When nodes in the Sentinel system are deployed in Docker (or other software that may perform port mapping), you should pay special attention to the fact that port mapping may cause the Sentinel system to fail to function properly because the work of the Sentinel is based on communication with other nodes, while the port mapping of Docker may prevent the Sentinel from connecting to other nodes. For example, Sentinels discover each other and rely on their declared IP and port. If one Sentinel An is deployed in a port-mapped Docker, then other Sentinels cannot connect to A using the port claimed by A.

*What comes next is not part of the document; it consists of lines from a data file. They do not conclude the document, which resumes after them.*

(** C15. Left to itself the job ends, having moved every secret: whatever is stored,
    however many batches, with nothing lost on the way. *)
Theorem rotation_ends w n : intact w -> wPending w = [] -> wPhase w = Publishing -> ParseUint32 (activeKeyID (wKeeper w)) = Some n ->
  exists m, let w' := Nat.iter m (calm nonce) w in
    wPhase w' = Done Succeeded /\ activeKeyID (wKeeper w') = itoa (n + 1) /\
    forall row v, values (wDB w') !! row = Some v -> v <> [] ->
      sealedUnder (itoa (n + 1)) v /\ exists pt, wTruth w' !! row = Some pt /\ opensTo (wKeeper w') row v pt.
Proof.
  intros Hw Hpend Hph Hp. assert (nextKeyID (activeKeyID (wKeeper w)) = Ok (itoa (n + 1))) as Hnext by (unfold nextKeyID; by rewrite Hp).
  pose proof Hnext as Hn'. apply nextKeyID_Ok in Hn' as (n' & Hp' & Hn & _). assert (n' = n) as -> by congruence.
  set (k := activate (itoa (n + 1)) (wKeeper w)). set (db := setActive (itoa (n + 1)) (wDB w)).
  assert (turn false nonce (wKeeper w) Publishing (wDB w, []) = (Ok (k, Counting (itoa (n + 1))), (db, []))) as E.
  { unfold turn, Rotate, lift, tbind. rewrite Hnext. unfold tret, writeq. by rewrite stmt_run. }
  set (w1 := mkWorld db k (Counting (itoa (n + 1))) [] (wTruth w)).
  assert (calm nonce w = w1) as E1 by (unfold calm; rewrite Hph, E, Hpend; reflexivity).
  assert (intact w1) as Hw1 by (rewrite <- E1; by apply calm_intact).
  assert (calm nonce w1 = mkWorld db k (Listing (itoa (n + 1)) encryptedColumns []) [] (wTruth w)) as E2.
  { unfold calm, w1, turn. cbn [wPhase wKeeper wDB]. unfold CountStaleSecrets.
    destruct (count_run encryptedColumns (itoa (n + 1)) 0 db) as [x ->]. done. }
  destruct (loop_calm (itoa (n + 1)) (S (owed (itoa (n + 1)) db)) (calm nonce w1)) as [m Hm].
  { rewrite E2. cbn [wDB]. lia. }
  { by apply calm_intact. }
  { by rewrite E2. }
  { rewrite E2. exists (n + 1). split; [lia|done]. }
  { by rewrite E2. }
  exists (m + 2)%nat. cbv zeta. rewrite Nat.iter_add. change (Nat.iter 2 (calm nonce) w) with (calm nonce (calm nonce w)). rewrite E1.
  set (w' := Nat.iter m (calm nonce) (calm nonce w1)) in *.
  assert (rtc wstep w1 w') as Hs by (eapply rtc_l; [apply calm_step|apply calm_steps]).
  destruct (flip_swept w k _ db nonce [] [] (itoa (n + 1)) Hw Hpend Hph E eq_refl) as [Hsw Hg].
  assert (wPhase w1 <> Publishing) as Hne1 by done.
  pose proof (swept_steps _ _ Hw1 Hne1 Hsw Hs) as Hsw'. pose proof (keeper_steps _ _ Hne1 Hs) as Ek. change (wKeeper w1) with k in Ek.
  unfold sweptSo in Hsw'. rewrite Hm, Ek, Hg in Hsw'. split_and!; [done|by rewrite Ek|]. intros row v Hv Hne. split; [by apply (proj2 (proj2 Hsw') row v)|].
  apply (intact_values _ (intact_steps _ _ Hw1 Hs) row v Hv Hne).
Qed.
End Worlds.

On the basis of master-slave replication, Sentinel introduces automatic failover of master node, which further improves the high availability of Redis. However, the defect of Sentinel is also obvious: Sentinel cannot automatically fail over slave node. In read-write separation scenario, slave node failure will lead to unavailability of read service, which requires us to do additional monitoring and switching operations on slave node.

The above is how to understand Redis Sentinel technology, the editor believes that there are some knowledge points that we may see or use in our daily work. I hope you can learn more from this article. For more details, please follow the industry information channel.

Welcome to subscribe "Shulou Technology Information " to get latest news, interesting things and hot topics in the IT industry, and controls the hottest and latest Internet news, technology news and IT industry trends.

*The comments in the above article only represent the author's personal views and do not represent the views and positions of this website. If you have more insights, please feel free to contribute and share.